__TASK REQUIREMENTS__. In the material below, the lines containing the word "list" are required; copy each of them.

** Opening DATA block **

Definition get_variables : M (Obj.t version) := fun st => (variables st, st).
Definition set_variable (k : string) (v : version) : M unit :=
  fun st => (tt, Builder (ssa st) (Obj.set (variables st) k v) (phi st)).
Definition put_variables (vs : Obj.t version) : M unit :=
  fun st => (tt, Builder (ssa st) vs (phi st)).
Definition push_ssa (i : instr) : M unit :=
  fun st => (tt, Builder (ssa st ++ [i]) (variables st) (phi st)).
Definition get_phi : M (list loop_phi) := fun st => (phi st, st).
Definition put_phi (p : list loop_phi) : M unit :=
  fun st => (tt, Builder (ssa st) (variables st) p).

Fixpoint for_each {A} (l : list A) (f : A -> M unit) : M unit :=
  match l with
  | [] => ret tt
  | a :: l' => f a ;;; for_each l' f
  end.

Definition versioned (varName : string) (v : version) : string :=
  varName +:+ "_" +:+ version_to_string v.

(** The template literal that both helpers return, which reads
    [variables[varName]] once more. *)
Definition current_name (varName : string) : M string :=
  vs <- get_variables ;;
  match read vs varName with
  | Some v => ret (versioned varName v)
  | None => ret (varName +:+ "_undefined")
  end.

Definition createNewVersion (varName : string) : M string :=
  vs <- get_variables ;;
  let v := match read vs varName with
           | Some cur => if falsy (Some cur) then Ver (Number.of_Z 0) else increment cur
           | None => Ver (Number.of_Z 0)
           end in
  set_variable varName v ;;;
  current_name varName.

Definition getCurrentVersion (varName : string) : M string :=
  vs <- get_variables ;;
  let cur := read vs varName in
  if falsy cur && is_not_zero cur then
    set_variable varName (Ver (Number.of_Z 0)) ;;;
    ret (varName +:+ "_0")
  else current_name varName.

Fixpoint processExpression (expr : Expr) : M Expr :=
  match expr with
  | BinaryOperation op l r =>
      l' <- processExpression l ;;
      r' <- processExpression r ;;
      ret (BinaryOperation op l' r')
  | UnaryOperation e =>
      e' <- processExpression e ;;
      ret (UnaryOperation e')
  | Var name =>
      name' <- getCurrentVersion name ;;
      ret (Var name')
  | ArrayAccess array index =>
      array' <- getCurrentVersion array ;;
      index' <- processExpression index ;;
      ret (ArrayAccess array' index')
  | Literal _ => ret expr
  end.

(** [new Set([...a, ...b])]: the elements in the order of their first
    occurrence. *)
Fixpoint distinct (l seen : list string) : list string :=
  match l with
  | [] => []
  | x :: l' =>
      if existsb (String.eqb x) seen then distinct l' seen
      else x :: distinct l' (x :: seen)
  end.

** Closing DATA block **

__ANSWER BELOW__.
Definition get_phi : M (list loop_phi) := fun st => (phi st, st).
Definition put_phi (p : list loop_phi) : M unit :=
Fixpoint for_each {A} (l : list A) (f : A -> M unit) : M unit :=
Fixpoint distinct (l seen : list string) : list string :=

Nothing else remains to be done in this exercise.